Personal information
- Full name: Francisco Javier Castaño Allende
- Date of birth: 29 December 1972 (age 53)
- Place of birth: Gijón, Spain
- Height: 1.76 m (5 ft 9 in)
- Position: Midfielder

Youth career
- Sporting Gijón

Senior career*
- Years: Team / Apps / (Gls)
- 1990–1993: Sporting Gijón B / 59 / (3)
- 1991–1995: Sporting Gijón / 54 / (1)
- 1995–1998: Logroñés / 96 / (12)
- 1998–2000: Numancia / 72 / (17)
- 2000–2002: Betis / 28 / (0)
- 2002–2003: Levante / 21 / (0)
- 2003–2004: Astur / 18 / (2)
- 2004–2006: Langreo / 57 / (7)
- 2006–2009: Ceares / 102 / (30)
- 2009–2013: Marino Luanco / 143 / (10)
- 2013–2014: Lealtad / 32 / (0)
- Total:  / 682 / (82)

International career
- 1989: Spain U16 / 9 / (1)
- 1993: Spain U21 / 1 / (0)

Managerial career
- 2024–2025: Candás

= Francisco Castaño =

Spanish footballer

Francisco Javier Castaño Allende (born 29 December 1972) is a Spanish former professional footballer who played as a midfielder.

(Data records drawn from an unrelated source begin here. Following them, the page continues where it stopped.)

(* ===== verification/AddressSpaceMain.v ===== *)
(** * The resolution of pointers

The loops over the objects ([AddressSpaceRes]), and what a pointer is resolved to
    ([AddressSpaceMain]). *)
From stdpp Require Import base gmap list sets strings numbers.
From Stdlib Require Import ZArith Lia Sorting.Sorted.
From S2P Require Import Prelude ExprData ExprFacts ExprCreate ExprSound ExprMain Memory ImmTree ImmTreeOk ImmTreeMain.
From S2P Require Import ImmTreeMain AddressSpace AddressSpaceCow ExprEval.

(** * Address spaces: resolving pointers

    The objects a pointer is resolved to are those it can point to, under what the solver's
    answers mean. *)
Module AddressSpaceRes.
Import Expr ExprFacts Create Sound ExprMain Memory AddressSpace AddressSpaceCow ImmTreeOk.

(** ** Objects in memory *)
Definition in_object (mo : MemoryObject) (a : Z) : Prop :=
  (mo_size mo = 0 /\ a = address mo) \/ address mo <= a < address mo + mo_size mo.

(** Objects inside the [w]-bit addresses, none of which overlap; an empty one takes a byte. *)
Definition fits_in (w : Z) (mo : MemoryObject) : Prop :=
  0 <= address mo < 2 ^ w /\ 0 <= mo_size mo < 2 ^ w /\ address mo + mo_size mo <= 2 ^ w.
Definition apart (v w : ObjectPair) : Prop := address v.1 + Z.max 1 (mo_size v.1) <= address w.1.
Definition placed (w : Z) (l : list ObjectPair) : Prop := Forall (fun v => fits_in w v.1) l /\ StronglySorted apart l.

He amassed La Liga totals of 121 games and seven goals over six seasons, representing in the competition Sporting de Gijón, Logroñés, Numancia and Betis. He added 150 matches and 23 goals in the Segunda División, where he appeared for all the clubs but the first.

==Club career==
Born in Gijón, Asturias, Castaño alternated between La Liga and Segunda División during his first 13 years as a senior. He made his debut in the former competition on 2 June 1991 with Sporting de Gijón, coming on as a 68th minute substitute in a 3–0 home win against RCD Español. He scored his first goal in the Spanish top flight on 27 March 1994, contributing to a 2–1 victory over RC Celta de Vigo also at El Molinón.

Castaño promoted to the top tier three times in his professional career, with CD Logroñés in 1996, CD Numancia in 1999 and Real Betis in 2001, totalling 17 goals in the process. He also suffered relegation with the second side in 1997.

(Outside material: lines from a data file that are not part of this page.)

(* ===== verification/ExprUtil.v ===== *)
(** * The reads of an expression

    lib/Expr/ExprUtil.cpp: the reads and the symbolic arrays that occur in an expression,
    each once. The value of an expression depends on the arrays only through its reads. *)
From stdpp Require Import base gmap list strings numbers relations.
From Stdlib Require Import ZArith Lia.
From S2P Require Import Prelude ExprData ExprFacts ConstraintsOk.

Module ExprUtil.
Import Expr ExprFacts ConstraintsOk.

(** The indices and values of a list of updates, as the loop over the nodes meets them. *)
Fixpoint entries (un : update_node) : list expr :=
  match un with Null => [] | UpdateNode next index value => index :: value :: entries next end.

#[export] Instance node_eq_dec : EqDecision update_node.
Proof.
  intros u u'. destruct (node_eqb u u') eqn:E; [left; by apply (proj2 eqb_both)|right].
  intros ->. by rewrite (proj2 eqb_refl_both) in E.
Defined.

(** ** [findReads] *)
(** [if (!isa<ConstantExpr>(k) && visited.insert(k).second) stack.push_back(k)], for each of
    the expressions; the end of the stack is the head of the list. *)
Fixpoint push_new (ks : list expr) (visited stack : list expr) : list expr * list expr :=
  match ks with
  | [] => (visited, stack)
  | k :: ks =>
      if negb (isConstant k) && bool_decide (k ∉ visited) then push_new ks (k :: visited) (k :: stack)
      else push_new ks visited stack
  end.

In 2003, aged 30, Castaño left Levante UD. He went on to play a further 11 seasons in his native region, with Astur CF, UP Langreo, UC Ceares, Marino de Luanco and CD Lealtad, competing in the Segunda División B and the Tercera División.

In July 2015, Castaño returned to Sporting de Gijón as youth coach. Six years later, he was appointed manager of Tercera Federación club CD Mosconia.